La profesión de espía o la afición a espiar es, dicen, una de las más antiguas del mundo. Espías ha habido siempre, y algunos de ellos han aparecido en novelas de aventuras anteriores a la primera guerra mundial (como es el caso de la novela considerada como la iniciadora de este subgénero, El enigma de las arenas, de Robert Erskine Childers). Sin embargo, es alrededor de la gran guerra, la época en que William Le Queux, E. Phillips Oppenheim, Sapper y John Buchan comenzaron a publicar sus novelas, cuando comienza a surgir un subgénero —el de espías— que ha ido siempre ligado a la evolución del género negrocriminal, y cuyos libros y autores se han entremezclado en los estantes de cualquier librería negrocriminal que se precie.

Las novelas de Le Queux, E. Phillips Oppenheim y Sapper son inencontrables en castellano. El caso de John Buchan no es mucho mejor: solo la más representativa de su obra, Los treinta y nueve escalones (más conocida por la adaptación que hizo un joven Hitchcock que por haber sido leída), puede leerse en castellano. Además, ha envejecido mal. Sin embargo, aún se lee bien El enigma de las arenas de Childers, el independentista irlandés que empezó espiando para los ingleses y acabó combatiéndolos para conseguir la independencia de Irlanda; fue fusilado por sus cainitas compañeros de lucha.

Buchan y Childers se consideran, formalmente, los fundadores del género de espías.

Pero habría que esperar hasta la segunda mitad de los años treinta para que ERIC AMBLER (Londres, 1909-Londres, 1998) publicara una serie de novelas (Fronteras sombrías, la primera, en 1936, y cinco novelas más hasta 1940) y sentara las bases de lo que consideramos novela de espías.
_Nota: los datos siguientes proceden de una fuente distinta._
Lemma only_calls_download_s3_file (w : world) (file_url : string)
    (save_path : option string) (tmp_dir : string) :
  only_calls get_or_snapshot (download_s3_file w file_url save_path tmp_dir).
Proof.
  intros st. exists [HttpGet file_url]. split; [|by repeat constructor].
  rewrite download_s3_file_unfold. cbv zeta.
  destruct (http_get w file_url) as [e|[status body]]; [done|].
  destruct (status =? 200); [|done]. by destruct (open_wb_error _ _) as [e|].
Qed.

Lemma only_calls_shutil_copy (src dst : string) :
  only_calls get_or_snapshot (shutil_copy src dst).
Proof.
  apply only_calls_silent. intros st. unfold shutil_copy, open_wb_write.
  unfold_monad. destruct (fs st !! src) as [[|data]|]; [done| |done].
  case_bool_decide; [done|]. simpl. by destruct (open_wb_error _ _) as [e|].
Qed.

Lemma only_calls_snapshot_download (w : world) (repo_id repo_type local_dir : string)
    (allow_patterns : option (list string)) :
  only_calls get_or_snapshot
    (snapshot_download w repo_id repo_type local_dir allow_patterns).
Proof.
  intros st. exists [SnapshotDownload repo_id repo_type local_dir allow_patterns].
  split; [|by repeat constructor]. unfold snapshot_download. unfold_monad.
  by destruct (snapshot w repo_id repo_type allow_patterns).
Qed.

Lemma only_calls_download_text_dataset (w : world) (task_id dataset_url : string)
    (file_format : option string) (dataset_dir : string) :
  only_calls get_or_snapshot
    (download_text_dataset w task_id dataset_url file_format dataset_dir).
Proof.
  unfold download_text_dataset.
  apply only_calls_bind; [apply only_calls_makedirs|]. intros _.
  apply only_calls_bind.
  - repeat case_bool_decide.
    + apply only_calls_bind; [apply only_calls_exists|]. intros e.
      apply only_calls_bind; [|intros; apply only_calls_ret].
      destruct e; simpl; [apply only_calls_ret|].
      apply only_calls_bind; [apply only_calls_download_s3_file|]. intros lp.
      apply only_calls_bind; [apply only_calls_shutil_copy|]. intros.
      apply only_calls_ret.
    + apply only_calls_bind; [apply only_calls_exists|]. intros e.
      apply only_calls_bind; [|intros; apply only_calls_ret].
      destruct e; simpl; [apply only_calls_ret|].
      apply only_calls_snapshot_download.
    + apply only_calls_ret.
  - intros [p|]; [apply only_calls_ret | apply only_calls_raise].
Qed.

Lemma only_calls_download_axolotl_base_model (w : world) (repo_id save_dir : string) :
  only_calls get_or_snapshot (download_axolotl_base_model w repo_id save_dir).
Proof.
  unfold download_axolotl_base_model.
  apply only_calls_bind; [apply only_calls_exists|]. intros [|].
  - apply only_calls_bind; [apply only_calls_print|]. intros. apply only_calls_ret.
  - apply only_calls_bind; [apply only_calls_snapshot_download|]. intros.
    apply only_calls_ret.
Qed.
Hijo de actores, vivió una infancia y una adolescencia poco convencional. En su juventud, fue ingeniero y trabajó en publicidad; más tarde se enroló en el ejército. No llegó a disparar un solo tiro, pero se licenció como teniente coronel, y sus labores propagandísticas le permitieron codearse con Frank Capra, Carol Reed, Peter Ustinov y un joven John Huston.

Era antifascista y pacifista en unos tiempos de tambores de guerra. Hizo lo que sabía, escribir, para señalar que la guerra no era la solución. Sus novelas no tienen como protagonistas a brillantes estrategas ni valientes héroes. Sus personajes son espías sin haberlo querido, son personas normales como usted o como yo, que hacen lo que deben o lo que pueden para salir de una situación en que se han visto envueltos. Son hombres corrientes que se ven accidentalmente o bondadosamente implicados en complejas y peligrosas intrigas internacionales. Pero, una vez inmersos en esas situaciones, no se quedan quietos, no se convierten en víctimas pasivas de las circunstancias.

En Fronteras sombrías ya se habla de una bomba atómica. Esta primera novela de Ambler es poco verosímil, pero aún se lee bien porque es tremendamente amena. Entre esas primeras seis novelas, que son los cimientos del género, encontramos también La máscara de Dimitrios. Una obra maestra. Una novela extraordinaria, dirá Hitchcock. Guillermo Cabrera Infante, con la exageración habitual en él, aseguró que «La máscara de Dimitrios dio a la novela de espionaje una dimensión literaria que no está lejos de Los papeles de Aspern de Henry James». En La máscara de Dimitrios no hay que averiguar quién es el culpable. Conocemos desde el principio al asesino; o, al menos, su cadáver (o presunto cadáver). La intriga se construye en torno al culpable y no en torno a la víctima o a las víctimas.

Después de la guerra, Ambler viajaría hasta Hollywood, pero ni él ni Hollywood eran los mismos de antes, y regresa a Europa en 1958. Sigue escribiendo, sigue construyendo perfectamente sus novelas, pero ha perdido algo en el camino. Ya no hay entusiasmo ni esperanza. Sigue habiendo denuncia de los poderosos, pero encontramos desengaño y desencanto. Los hechos son contemplados desde fuera, sin la pasión del que actúa.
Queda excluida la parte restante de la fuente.